EVs in India: logistics is where revolution is

Prasanth Aby Thomas, DIGITIMES, Bangalore 0

Visakh Sasikumar, CEO & Co-founder, Fyn Mobility. Credit: Fyn

The Indian EV market is expanding at a rapid pace as more and more car owners embrace technology for convenience and cost-efficiency. The Indian government has ambitious plans to grow EVs significantly by the decade's end. In line with this, major automobile companies are launching several new electric vehicles almost every other month.

But India's real EV revolution is not happening in the consumer or commercial passenger transport sectors – it's in the logistics vertical. To be more precise, in the last-mile delivery segment. Door delivery businesses have been incredibly popular in India, given the size of the country, weak infrastructure, and hectic traffic. Startups delivering anything from groceries to electronics are increasingly turning towards electric fleets to boost efficiency.

Some of the leading EV startups have been quick to capitalize on this. Bangalore-based Fyn Mobility, for instance, has recently rolled out the world's first 15-minute full-charge EV fleet.

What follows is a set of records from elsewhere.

(** The entity a request stands for. *)
Record entity_for (inp : CreateNotificationInput) (db : DB) (n : Notification) : Prop := {
  ef_channel : NewChannel (cn_Channel inp) = Ok (NChannel n);
  ef_priority : NewPriority (cn_Priority inp) = Ok (NPriority n);
  ef_recipient : Recipient n = cn_Recipient inp ∧ recipient_ok (NChannel n) (Recipient n);
  ef_content : content_source inp db (Content n) ∧ content_ok (NChannel n) (Content n);
  ef_correlation : CorrelationID n ≠ "" ∧
    (cn_CorrelationID inp ≠ "" → CorrelationID n = cn_CorrelationID inp);
  ef_key : IdempotencyKey n = cn_IdempotencyKey inp;
  ef_schedule : ScheduledAt n = cn_ScheduledAt inp;
  ef_template : NTemplateID n = cn_TemplateID inp;
  ef_generated : (∃ j, ID n = Gen_NotificationID j) ∧ (∃ j, CreatedAt n = Clock_reading j);
  ef_fresh : NStatus n = StatusPending ∧ Attempts n = 0 ∧ LastError n = "" ∧
    NextRetryAt n = None ∧ NBatchID n = None ∧ UpdatedAt n = CreatedAt n;
}.

(** The rows and the trail once the row of [n] (key [k]) exists in status
    [st], with the given audit events. *)
Definition queued_entity (n : Notification) : Notification :=
  with_status StatusQueued (CreatedAt n) n.
Definition queued_row (n : Notification) : Notification :=
  updated stamp (queued_entity n) (stored n).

Why logistics is embracing EV

Logistics companies have traditionally relied on diesel vehicles. But as EVs became more mainstream, they began to consider electrifying their fleet for cost-effectiveness. The costs of last-mile delivery are a concern for many companies. Driver salaries would only continue to increase, as with vehicle maintenance. Lowering fuel costs would be the best bet to reduce the overall expense.

"All e-commerce and quick-service delivery companies are looking at reducing their last-mile costs, which is the biggest problem when they look at their profit margins," explained Visakh Sasikumar, Founder and CEO of Fyn Mobility. "In 2020, we saw a lot of players announcing their vision towards electrifying their fleet. Now in 2023, we are seeing these vision statements getting into an execution level."

A critical reason behind this growth is that the demand is already present. Sasikumar pointed out that if you are trying to generate new opportunities and then deploy EVs, the growth rate will be very slow. In logistics, it's about replacing diesel and petrol vehicles, which means the opportunity is already there.

"You are replacing those vehicles with EVs," Sasikumar said. "So, there are no concerns about the growth potential - it's there. But at the same time, this is prompting many companies who don't have comprehensive product know-how to get into the market. They just see the massive demand and want to grab a share of the pie."

Growth in the near future

Last-mile delivery is where EVs have caught on. But Sasikumar feels that the next step would be to transition from this segment to the middle mile and then further up the chain. However, this transition would necessitate a steady evolution of technology and its adoption.

"Along with this transition in the next three years or so, you'll also see technology evolving," Sasikumar said. "When we started, charging happened in six to seven hours. Before that, it could go up to 10 hours, but the arrival of lithium-ion batteries reduced it to five to six hours. Now we are bringing vehicles that can fully charge within 15 minutes."

Another interesting possibility is that EV interest in logistics will also influence consumer-level conversions. Sasikumar pointed out that a customer who sees their grocery deliverer arriving in an EV will become more aware of the potential of electric vehicles. When they see that the B2B sector can effectively use EVs, there will be more investment confidence at the consumer level.

Opportunities for foreign collaborators

Most Indian EV manufacturers try to rely on a local supply chain now. This helps them have more control over component sourcing and use several government subsidies. However, critical components like cells that are still not manufactured in India are brought in from overseas.

Sasikumar pointed out that companies from countries like Taiwan would benefit from setting themselves up in India, as the subcontinent presents a huge opportunity.

"Importing from them is going to reduce," Sasikumar said. "So, if they can come to India, the market is open for them. Earlier, foreign companies were reluctant to directly enter India because the market wasn't big enough. Now the market has grown, and potential is visible. Now it's a good time for them to come and set it up. And there are a lot of collaborations that can happen with companies like ours."

Wrapping up

India's logistics sector is estimated to account for about 14.4 percent of GDP, according to India Brand Equity Foundation, a government agency. According to Statista, the market would grow from $250 billion in 2021 to $380 billion by 2025 at a CAGR of 10 to 12 percent.

Such numbers further amplify the potential for EVs in logistics. As more e-commerce and delivery companies look to take advantage of the cost and efficiency, the sector could become the trailblazer of the EV revolution in India.